*** Opening Input data ***

(** ** What a request returns *)

Section history.
Context `{Storage} `{Addressing}.
Variable fetch : Address → Outcome (Result HolochainError (option EntryWithMetaAndHeader)).
Variable options : GetEntryOptions.

Definition is_deleted (x : EntryWithMetaAndHeader) : bool :=
  bool_decide (ewm_crud_status (entry_with_meta x) = Deleted).

(** The entries found from an address by following updates, up to one that is
    deleted, not updated or not found. *)
Inductive follows : Address → list EntryWithMetaAndHeader → Prop :=
| follows_missing a : fetch a = Ret (Ok None) → follows a []
| follows_end a x :
    fetch a = Ret (Ok (Some x)) →
    is_deleted x = true ∨ maybe_link_update_delete (entry_with_meta x) = None →
    follows a [x]
| follows_next a x b l :
    fetch a = Ret (Ok (Some x)) → is_deleted x = false →
    maybe_link_update_delete (entry_with_meta x) = Some b → follows b l → follows a (x :: l).

Definition push_item (r : GetEntryResultType) (x : EntryWithMetaAndHeader) : GetEntryResultType :=
  GetEntryResult_push r (entry_with_meta x) (if want_headers options then ewm_headers x else []).

(** The result for a history: everything, the first entry, or the last one
    unless it is deleted. *)
Definition history_result (r : GetEntryResultType) (l : list EntryWithMetaAndHeader) :
    GetEntryResultType :=
  match status_request options with
  | All => foldl push_item r l
  | Initial => match l with [] => r | x :: _ => push_item r x end
  | Latest =>
      match last l with
      | None => r
      | Some x => if is_deleted x then GetEntryResult_clear r else push_item r x
      end
  end.

Lemma history_loop_follows a l fuel r :
  follows a l → length l < fuel → (status_request options = Latest → ∃ i, r = Result_Single i) →
  history_loop fetch options fuel a r = Ret (Ok (history_result r l)).
Proof.
  intros Hl. revert fuel r.
  induction Hl as [a Hf|a x Hf Hend|a x b l Hf Hdel Hlink Hl IH];
    intros [|fuel] r Hlen Hr; simpl in Hlen; try lia; cbn [history_loop]; rewrite Hf;
    cbn [mbind Outcome_bind]; unfold history_result.
  - by destruct (status_request options).
  - unfold is_deleted in *.
    destruct (status_request options) eqn:Ho; simpl; try done;
      case_bool_decide as Hd; try done;
      destruct (maybe_link_update_delete (entry_with_meta x)); try done; naive_solver.
  - change (bool_decide (ewm_crud_status (entry_with_meta x) = Deleted)) with (is_deleted x).
    rewrite Hdel, Hlink, andb_false_r.
    destruct (status_request options) eqn:Ho; simpl; [done|..];
      fold (push_item r x); rewrite IH by (done || lia || naive_solver);
      unfold history_result; rewrite Ho; [|done].
    destruct (Hr eq_refl) as [i ->]. rewrite last_cons.
    destruct (last l) as [y|]; [by destruct (is_deleted y)|by rewrite Hdel].
Qed.

(** Updates that lead from each entry of a set to another of the set. *)
Definition update_cycle (C : list Address) : Prop :=
  ∀ b, b ∈ C → ∃ x c, fetch b = Ret (Ok (Some x)) ∧ is_deleted x = false ∧
                      maybe_link_update_delete (entry_with_meta x) = Some c ∧ c ∈ C.

Lemma history_loop_cycle C fuel a r :
  update_cycle C → status_request options ≠ Initial → a ∈ C →
  history_loop fetch options fuel a r = NoFuel.
Proof.
  intros HC Ho. revert a r. induction fuel as [|fuel IH]; intros a r Ha; [done|].
  destruct (HC a Ha) as (x & c & Hf & Hd & Hl & Hc). cbn [history_loop]. rewrite Hf.
  cbn [mbind Outcome_bind].
  change (bool_decide (ewm_crud_status (entry_with_meta x) = Deleted)) with (is_deleted x).
  rewrite Hd, andb_false_r, Hl, bool_decide_false by done. by apply IH.
Qed.

End history.

Section theorems.
Context `{Storage} `{Addressing}.

(** C37: getting an entry follows its updates.  If following the updates from an
    address leads through a finite history, the request returns without running
    out of fuel: the whole history if it asks for all, the first entry if it
    asks for the initial one, and otherwise the last entry, or nothing if that
    one is deleted. *)
Theorem get_entry_follows_updates agent cas w fuel address options l :
  follows (get_entry_with_meta_workflow_local agent cas w fuel) address l → length l < fuel →
  get_entry_result_workflow_local agent cas w fuel address options =
    Ret (Ok (history_result options (GetEntryResult_new (status_request options)) l)).
Proof.
  intros Hl Hf. apply history_loop_follows; [done..|]. intros ->. by eexists.
Qed.

(** C38: a cycle of updates hangs the request.  If the updates lead from each
    entry of a set to another of the set, then getting one of them, other than
    in its initial version, never returns, whatever the fuel; with or without
    the network. *)
Theorem update_cycle_hangs agent cas w C n net_query address options :
  (∀ fuel, n < fuel → update_cycle (get_entry_with_meta_workflow_local agent cas w fuel) C) →
  status_request options ≠ Initial → address ∈ C →
  ∀ fuel, n < fuel →
    get_entry_result_workflow_local agent cas w fuel address options = NoFuel ∧
    get_entry_result_workflow net_query agent cas w fuel address options = NoFuel.
Proof.
  intros HC Ho Ha fuel Hn. split; (eapply history_loop_cycle; [|done|exact Ha]); [by apply HC|].
  intros b Hb. destruct (HC fuel Hn b Hb) as (x & c & Hf & Hrest). exists x, c. split; [|done].
  unfold get_entry_with_meta_workflow_local in Hf. unfold get_entry_with_meta_workflow.
  destruct (get_entry_with_meta w b) as [[m|]|]; [|done..]. cbn [mbind Result_bind ok_or] in Hf.
  destruct (State_get_headers agent cas w fuel b) as [[hs|e]| |]; cbn [mbind Outcome_bind] in *;
    by simplify_eq/=.
Qed.

End theorems.

(** ** Concrete instances *)

Section witnesses.
#[local] Existing Instance memory_storage.
#[local] Existing Instance toy_addressing.

Definition post (v : string) : Entry := Entry_App "post" v.
Definition post_header (v : string) (update : option string) (t : Z) : ChainHeader :=
  {| entry_type := EntryType_App "post"; entry_address := Entry_address (post v);
     provenances := [{| source := "alice"; signature := "sig" |}];
     link := None; link_same_type := None; link_update_delete := update;
     timestamp := {| timestamp_nanos := t |} |}.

*** Closing Input data ***

● Task prompt
Every record, restated word for word, should make up your reply.

● Result of this exercise
(** ** What a request returns *)

Section history.
Context `{Storage} `{Addressing}.
Variable fetch : Address → Outcome (Result HolochainError (option EntryWithMetaAndHeader)).
Variable options : GetEntryOptions.

Definition is_deleted (x : EntryWithMetaAndHeader) : bool :=
  bool_decide (ewm_crud_status (entry_with_meta x) = Deleted).

(** The entries found from an address by following updates, up to one that is
    deleted, not updated or not found. *)
Inductive follows : Address → list EntryWithMetaAndHeader → Prop :=
| follows_missing a : fetch a = Ret (Ok None) → follows a []
| follows_end a x :
    fetch a = Ret (Ok (Some x)) →
    is_deleted x = true ∨ maybe_link_update_delete (entry_with_meta x) = None →
    follows a [x]
| follows_next a x b l :
    fetch a = Ret (Ok (Some x)) → is_deleted x = false →
    maybe_link_update_delete (entry_with_meta x) = Some b → follows b l → follows a (x :: l).

Definition push_item (r : GetEntryResultType) (x : EntryWithMetaAndHeader) : GetEntryResultType :=
  GetEntryResult_push r (entry_with_meta x) (if want_headers options then ewm_headers x else []).

(** The result for a history: everything, the first entry, or the last one
    unless it is deleted. *)
Definition history_result (r : GetEntryResultType) (l : list EntryWithMetaAndHeader) :
    GetEntryResultType :=
  match status_request options with
  | All => foldl push_item r l
  | Initial => match l with [] => r | x :: _ => push_item r x end
  | Latest =>
      match last l with
      | None => r
      | Some x => if is_deleted x then GetEntryResult_clear r else push_item r x
      end
  end.

Lemma history_loop_follows a l fuel r :
  follows a l → length l < fuel → (status_request options = Latest → ∃ i, r = Result_Single i) →
  history_loop fetch options fuel a r = Ret (Ok (history_result r l)).
Proof.
  intros Hl. revert fuel r.
  induction Hl as [a Hf|a x Hf Hend|a x b l Hf Hdel Hlink Hl IH];
    intros [|fuel] r Hlen Hr; simpl in Hlen; try lia; cbn [history_loop]; rewrite Hf;
    cbn [mbind Outcome_bind]; unfold history_result.
  - by destruct (status_request options).
  - unfold is_deleted in *.
    destruct (status_request options) eqn:Ho; simpl; try done;
      case_bool_decide as Hd; try done;
      destruct (maybe_link_update_delete (entry_with_meta x)); try done; naive_solver.
  - change (bool_decide (ewm_crud_status (entry_with_meta x) = Deleted)) with (is_deleted x).
    rewrite Hdel, Hlink, andb_false_r.
    destruct (status_request options) eqn:Ho; simpl; [done|..];
      fold (push_item r x); rewrite IH by (done || lia || naive_solver);
      unfold history_result; rewrite Ho; [|done].
    destruct (Hr eq_refl) as [i ->]. rewrite last_cons.
    destruct (last l) as [y|]; [by destruct (is_deleted y)|by rewrite Hdel].
Qed.

(** Updates that lead from each entry of a set to another of the set. *)
Definition update_cycle (C : list Address) : Prop :=
  ∀ b, b ∈ C → ∃ x c, fetch b = Ret (Ok (Some x)) ∧ is_deleted x = false ∧
                      maybe_link_update_delete (entry_with_meta x) = Some c ∧ c ∈ C.

Lemma history_loop_cycle C fuel a r :
  update_cycle C → status_request options ≠ Initial → a ∈ C →
  history_loop fetch options fuel a r = NoFuel.
Proof.
  intros HC Ho. revert a r. induction fuel as [|fuel IH]; intros a r Ha; [done|].
  destruct (HC a Ha) as (x & c & Hf & Hd & Hl & Hc). cbn [history_loop]. rewrite Hf.
  cbn [mbind Outcome_bind].
  change (bool_decide (ewm_crud_status (entry_with_meta x) = Deleted)) with (is_deleted x).
  rewrite Hd, andb_false_r, Hl, bool_decide_false by done. by apply IH.
Qed.

End history.

Section theorems.
Context `{Storage} `{Addressing}.

(** C37: getting an entry follows its updates.  If following the updates from an
    address leads through a finite history, the request returns without running
    out of fuel: the whole history if it asks for all, the first entry if it
    asks for the initial one, and otherwise the last entry, or nothing if that
    one is deleted. *)
Theorem get_entry_follows_updates agent cas w fuel address options l :
  follows (get_entry_with_meta_workflow_local agent cas w fuel) address l → length l < fuel →
  get_entry_result_workflow_local agent cas w fuel address options =
    Ret (Ok (history_result options (GetEntryResult_new (status_request options)) l)).
Proof.
  intros Hl Hf. apply history_loop_follows; [done..|]. intros ->. by eexists.
Qed.

(** C38: a cycle of updates hangs the request.  If the updates lead from each
    entry of a set to another of the set, then getting one of them, other than
    in its initial version, never returns, whatever the fuel; with or without
    the network. *)
Theorem update_cycle_hangs agent cas w C n net_query address options :
  (∀ fuel, n < fuel → update_cycle (get_entry_with_meta_workflow_local agent cas w fuel) C) →
  status_request options ≠ Initial → address ∈ C →
  ∀ fuel, n < fuel →
    get_entry_result_workflow_local agent cas w fuel address options = NoFuel ∧
    get_entry_result_workflow net_query agent cas w fuel address options = NoFuel.
Proof.
  intros HC Ho Ha fuel Hn. split; (eapply history_loop_cycle; [|done|exact Ha]); [by apply HC|].
  intros b Hb. destruct (HC fuel Hn b Hb) as (x & c & Hf & Hrest). exists x, c. split; [|done].
  unfold get_entry_with_meta_workflow_local in Hf. unfold get_entry_with_meta_workflow.
  destruct (get_entry_with_meta w b) as [[m|]|]; [|done..]. cbn [mbind Result_bind ok_or] in Hf.
  destruct (State_get_headers agent cas w fuel b) as [[hs|e]| |]; cbn [mbind Outcome_bind] in *;
    by simplify_eq/=.
Qed.

End theorems.

(** ** Concrete instances *)

Section witnesses.
#[local] Existing Instance memory_storage.
#[local] Existing Instance toy_addressing.

Definition post (v : string) : Entry := Entry_App "post" v.
Definition post_header (v : string) (update : option string) (t : Z) : ChainHeader :=
  {| entry_type := EntryType_App "post"; entry_address := Entry_address (post v);
     provenances := [{| source := "alice"; signature := "sig" |}];
     link := None; link_same_type := None; link_update_delete := update;
     timestamp := {| timestamp_nanos := t |} |}.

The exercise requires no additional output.